Popularne dyscypliny
Dyscypliny
Pokaż wszystko

Marcin Lewandowski po półfinale biegu na 800 metrów - mistrzostwa świata w lekkiej atletyce 2019

Emil Riisberg

04/10/2019, 19:16 GMT+2

Marcin Lewandowski pewnie wkroczył do finału biegu na 1500 metrów lekkoatletycznych mistrzostw świata. Oceniając piątkowy start w Dausze zawodnik przyznał, że pomogło mu nie tylko świetne przygotowanie, ale też zachowanie w odpowiednim momencie spokoju. - Ciągle podkreślałem, że moją bronią jest szybkość z biegów na 800 metrów.

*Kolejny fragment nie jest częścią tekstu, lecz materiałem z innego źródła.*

(** *** Where no expression starts *)

Definition starts_nothing (t : Token) : Prop :=
  t = name_token "sizeof" \/ tok_t t ∉ [TOK_SYMBOL; TOK_INT_LITERAL; TOK_FLOAT_LITERAL; TOK_STRING_LITERAL; TOK_LROUND].
Lemma fails_other i t ty : next i = Some t -> tok_t t <> ty -> fails (tok toks ty) i.
Proof. intros Ht Hy. apply fails_tok. intros t'. rewrite Ht. by intros [= <-]. Qed.
Lemma fails_primary i t : next i = Some t -> starts_nothing t -> fails (primary_expr toks G) i.
Proof.
  intros Ht H. assert (F : forall ty, ty ∈ [TOK_INT_LITERAL; TOK_FLOAT_LITERAL; TOK_STRING_LITERAL; TOK_LROUND] -> fails (tok toks ty) i).
  { intros ty Hy. eapply fails_other; [exact Ht |]. intros E. destruct H as [-> | H].
    - rewrite <- E in Hy. set_solver.
    - apply H. rewrite E. set_solver. }
  apply fails_or. repeat (apply Forall_cons; split); [| | | by constructor].
  - eapply fails_identifier; [exact Ht |]. destruct H as [H | H]; [by right | left; intros E; apply H; rewrite E; set_solver].
  - apply fails_part, fails_or. repeat (apply Forall_cons; split); [apply F; set_solver .. | by constructor].
  - apply fails_seq, fails_stuck, fails_part, F. set_solver.
Qed.
Lemma fails_postfix i t : next i = Some t -> starts_nothing t -> fails (postfix_expr toks G) i.
Proof.
  intros Ht H. apply fails_or. repeat (apply Forall_cons; split); [| | | by constructor].
  - apply fails_seq, fails_stuck, fails_part, fails_keyword. intros t'. rewrite Ht. intros [= <-]. destruct H as [-> | H]; [done |].
    unfold is_keyword. destruct (tok_t t); try done. set_solver.
  - apply fails_fold. by eapply fails_primary.
  - apply fails_seq, fails_stuck, fails_part. eapply fails_other; [exact Ht |]. destruct H as [-> | H]; [done |]. intros E. rewrite E in H. set_solver.
Qed.
Lemma fails_assignment i : next i = Some (punct TOK_RROUND) -> fails (assignment_expr toks G) i.
Proof.
  intros Ht. assert (N : forall ty, ty <> TOK_RROUND -> fails (tok toks ty) i) by (intros ty Hy; eapply fails_other; [exact Ht | cbn; congruence]).
  assert (K : forall k, fails (keyword toks k) i) by (intros k; apply fails_keyword; intros t'; rewrite Ht; by intros [= <-]).
  assert (U : fails (cast_expr toks G) i).
  { apply fails_or. repeat (apply Forall_cons; split); [| by apply fails_seq, fails_stuck, fails_part, N | by constructor].
    apply fails_or. apply Forall_cons. split; [eapply fails_postfix; [exact Ht |]; right; set_solver |].
    repeat (apply Forall_cons; split); try constructor; try (by apply fails_seq, fails_stuck, fails_part, K); try (by apply fails_seq, fails_stuck, fails_part, N).
    apply fails_seq, fails_stuck, fails_part, fails_or. repeat (apply Forall_cons; split); try constructor; by apply N. }
  assert (O : fails (logical_or_expr toks G) i) by (do 10 apply fails_fold; exact U).
  apply fails_fold, fails_or. repeat (apply Forall_cons; split); [by apply fails_seq, fails_stuck, fails_part | exact O | by constructor].
Qed.
End Ladder.

(** ** Printed expressions *)

(** The tokens [l] stand at [i]. *)
Definition seg (i : nat) (l : list Token) : Prop := forall k t, l !! k = Some t -> next (i + k) = Some t.
Lemma seg_cons i t l : seg i (t :: l) -> next i = Some t /\ seg (S i) l.
Proof.
  intros H. split; [specialize (H 0 t eq_refl); by rewrite Nat.add_0_r in H |]. intros k u Hk. specialize (H (S k) u Hk).
  by rewrite <- Nat.add_succ_comm in H.
Qed.
Lemma seg_app i l1 l2 : seg i (l1 ++ l2) -> seg i l1 /\ seg (i + length l1) l2.
Proof.
  intros H. split; intros k t Hk; [apply H; by apply lookup_app_l_Some |]. rewrite <- Nat.add_assoc. apply H.
  rewrite lookup_app_r by lia. by replace (length l1 + k - length l1) with k by lia.
Qed.

Definition one_level : bool :=
  forallb (fun k => forallb (fun t => forallb (fun l => (k =? l) || negb (bool_decide (t ∈ continuations l))) (List.seq 0 16))
    (continuations k)) (List.seq 0 16).
Lemma continuations_level t k l : t ∈ continuations k -> t ∈ continuations l -> k = l.
Proof.
  intros Hk Hl. assert (Hb : forall m, t ∈ continuations m -> In m (List.seq 0 16)).
  { intros m Hm. apply in_seq. destruct (le_lt_dec 16 m) as [H|]; [| lia]. exfalso.
    do 16 (destruct m as [|m]; [lia |]). by apply not_elem_of_nil in Hm. }
  assert (C : one_level = true) by (vm_compute; reflexivity). unfold one_level in C. rewrite forallb_forall in C. specialize (C k (Hb k Hk)).
  rewrite forallb_forall in C. specialize (C t (proj1 (list_elem_of_In _ _) Hk)).
  rewrite forallb_forall in C. specialize (C l (Hb l Hl)). apply orb_true_iff in C as [C | C]; [by apply Nat.eqb_eq in C |].
  apply negb_true_iff, bool_decide_eq_false in C. done.
Qed.
Lemma stops_operator k i t : next i = Some t -> tok_t t ∈ continuations k -> stops k i.
Proof. intros Ht Hk t' l Ht' Hl H. rewrite Ht in Ht'. injection Ht' as <-. pose proof (continuations_level _ _ _ Hk H). lia. Qed.
Lemma stops_closing k i t : next i = Some t -> (forall l, tok_t t ∉ continuations l) -> stops k i.
Proof. intros Ht Hk t' l Ht' Hl H. rewrite Ht in Ht'. injection Ht' as <-. by apply (Hk l). Qed.
Lemma closing ty l : ty ∈ [TOK_RROUND; TOK_RSQUARE; TOK_COLON] -> ty ∉ continuations l.
Proof. intros H Hl. do 16 (destruct l as [|l]; [set_solver |]). set_solver. Qed.
(* ===== verification/Preprocess.v ===== *)
(** * The preprocessor ([src/src/syntax/preprocess.c])

    [preprocess] turns a file into one text, following includes, evaluating
    conditionals and expanding macros character by character; adjustments map
    positions of the text to the files. A computation on the state [PP] returns
    false after an error has been reported. The file system is a pair of
    parameters; so is [parse_expr], which is generated from the grammar. Arrays
    used as stacks are lists with the top first. The entries of [macro_env] are
    values; the list of mapped files, which is only kept to unmap them, is left
    out. Messages are logged without their arguments. [fuel] bounds the nesting of
    includes and expansions. *)

From S2P Require Import Prelude Reader Ast.
From S2P Require LibC Strings Lex.

Local Open Scope Z_scope.

(** ** Data *)

(** [value] is NULL for an argument whose expansion failed. *)
Record Macro := mkMacro {
  m_name : list Z;
  m_value : option (list Z);
  arg_names : list (list Z);
  variadic : bool
}.

Inductive Position := THEN | ELSE.
#[export] Instance Position_eq_dec : EqDecision Position.
Proof. solve_decision. Defined.
Record PPCondScope := mkScope { condition : bool; scope_position : Position }.

(** [out_freed]: the block of [out_chars] has been released. *)
Record PP := mkPP {
  pp_reader : Reader;
  out_chars : list Z;
  out_freed : bool;
  out_adjustments : list Adjustment;
  macro_depth : Z;
  pp_scope_stack : list PPCondScope;
  macro_env : list Macro;
  curr_macro_params : list Macro
}.

Definition set_reader (p : PP) x :=
  mkPP x (out_chars p) (out_freed p) (out_adjustments p) (macro_depth p) (pp_scope_stack p) (macro_env p) (curr_macro_params p).
Definition set_out (p : PP) x freed :=
  mkPP (pp_reader p) x freed (out_adjustments p) (macro_depth p) (pp_scope_stack p) (macro_env p) (curr_macro_params p).
Definition set_adjustments (p : PP) x :=
  mkPP (pp_reader p) (out_chars p) (out_freed p) x (macro_depth p) (pp_scope_stack p) (macro_env p) (curr_macro_params p).
Definition set_depth (p : PP) x :=
  mkPP (pp_reader p) (out_chars p) (out_freed p) (out_adjustments p) x (pp_scope_stack p) (macro_env p) (curr_macro_params p).
Definition set_stack (p : PP) x :=
  mkPP (pp_reader p) (out_chars p) (out_freed p) (out_adjustments p) (macro_depth p) x (macro_env p) (curr_macro_params p).
Definition set_env (p : PP) x :=
  mkPP (pp_reader p) (out_chars p) (out_freed p) (out_adjustments p) (macro_depth p) (pp_scope_stack p) x (curr_macro_params p).
Definition set_params (p : PP) x :=
  mkPP (pp_reader p) (out_chars p) (out_freed p) (out_adjustments p) (macro_depth p) (pp_scope_stack p) (macro_env p) x.

Abbreviation pp := (st PP).

Definition on_reader {A} (m : st Reader A) : pp A := zoom pp_reader (fun r p => set_reader p r) m.
Definition the_reader : pp Reader := p ← get; mret (pp_reader p).
Definition error (range : SourceRange) (msg : string) : pp unit := on_reader (emit_error range msg).

(** [ARRAY_APPEND] and [ARRAY_APPEND_ELEMS] on [out_chars]. *)
Definition append_out (l : list Z) : pp unit :=
  p ← get;
  if out_freed p then lift (Stop Undef) else put (set_out p (out_chars p ++ l) false).

(** ** C strings *)

(** What [strlen] sees of a buffer that is terminated behind its end. *)
Fixpoint cstr (l : list Z) : list Z :=
  match l with [] => [] | c :: l => if c =? 0 then [] else c :: cstr l end.
(** [strndup(buf + start, len)] for a buffer without a terminator. *)
Definition strndup (buf : list Z) (start len : Z) : res (list Z) :=
  let l := drop (Z.to_nat start) buf in
  if len <=? Z.of_nat (length l) then Ok (cstr (take (Z.to_nat len) l))
  else if existsb (fun c => c =? 0) l then Ok (cstr l) else Stop Undef.
(** The [len] characters at [buf + start]. *)
Definition slice (buf : list Z) (start len : Z) : res (list Z) :=
  let l := drop (Z.to_nat start) buf in
  if len <=? Z.of_nat (length l) then Ok (take (Z.to_nat len) l) else Stop Undef.
(** [strneq(symbol.chars, name, symbol.len)]: is the symbol an initial part of the
    name? *)
Definition names (symbol : list Z) (name : string) : res bool :=
  Strings.strneq symbol (Lex.bytes_of name ++ [0]) (Z.of_nat (length symbol)).
Definition string_of (l : list Z) : string :=
  foldr (fun c s => String (Ascii.ascii_of_nat (Z.to_nat c)) s) EmptyString l.

(** An INVALID_STRING has a length that no name has. *)
Definition look_up_macro (env : list Macro) (name : option (list Z)) : option Macro :=
  match name with
  | Some name => snd <$> list_find (fun m => m_name m = name) env
  | None => None
  end.

(** ** White space, comments and literals *)

Definition line_comment_body (_ : unit) : st Reader (unit + unit) :=
  r ← get;
  if negb (peek_char r =? 10) && negb (at_end r) then advance;; mret (inl tt) else mret (inr tt).

Definition block_comment_body (_ : unit) : st Reader (unit + unit) :=
  r ← get;
  if at_end r then mret (inr tt)
  else
    c ← read_char;
    if c =? 42 then
      d ← read_char;
      if d =? 47 then mret (inr tt) else modify back_up;; mret (inl tt)
    else mret (inl tt).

To było dzisiaj widać - mówił w rozmowie z Eurosportem.

Foto: Eurosport

Polak wygrał drugą serię półfinałową, a jego czas 3.36,50 okazał się najlepszy na tym etapie rywalizacji. Teraz czeka go dzień przerwy, w finale pobiegnie w niedzielę.
- Jest dobrze. Stać mnie na rekord Polski [3.31,95 - red.]. Nie spodziewam się go oczywiście tutaj, bo to jest bieganie turniejowe, ale chodzi o to, że jest moc. Cieszę się bardzo, że przeszedłem do finału z bezpiecznej, pewnej pozycji - przyznał przed kamerą Eurosportu.

"Byłem spokojny"

Lewandowski długo trzymał się z tyłu stawki. Jeszcze po 1200 metrach był 10. Końcówka w jego wykonaniu była jednak imponująca.
- Bylem "zamknięty", ale w głowie miałem ten poprzedni bieg [eliminacyjny - red.]. Widziałem Szweda, Amerykanina, którzy mijali wszystkich jak furmanki. Zostało mi to mocno w głowie, powiedziałem sobie: spokojnie, Marcin, będzie okazja. Zdarzyła się szybciej, bo nie na sto metrów do mety, tylko trzysta. Wykorzystałem ją, spokojny byłem do samego końca - zapewnił.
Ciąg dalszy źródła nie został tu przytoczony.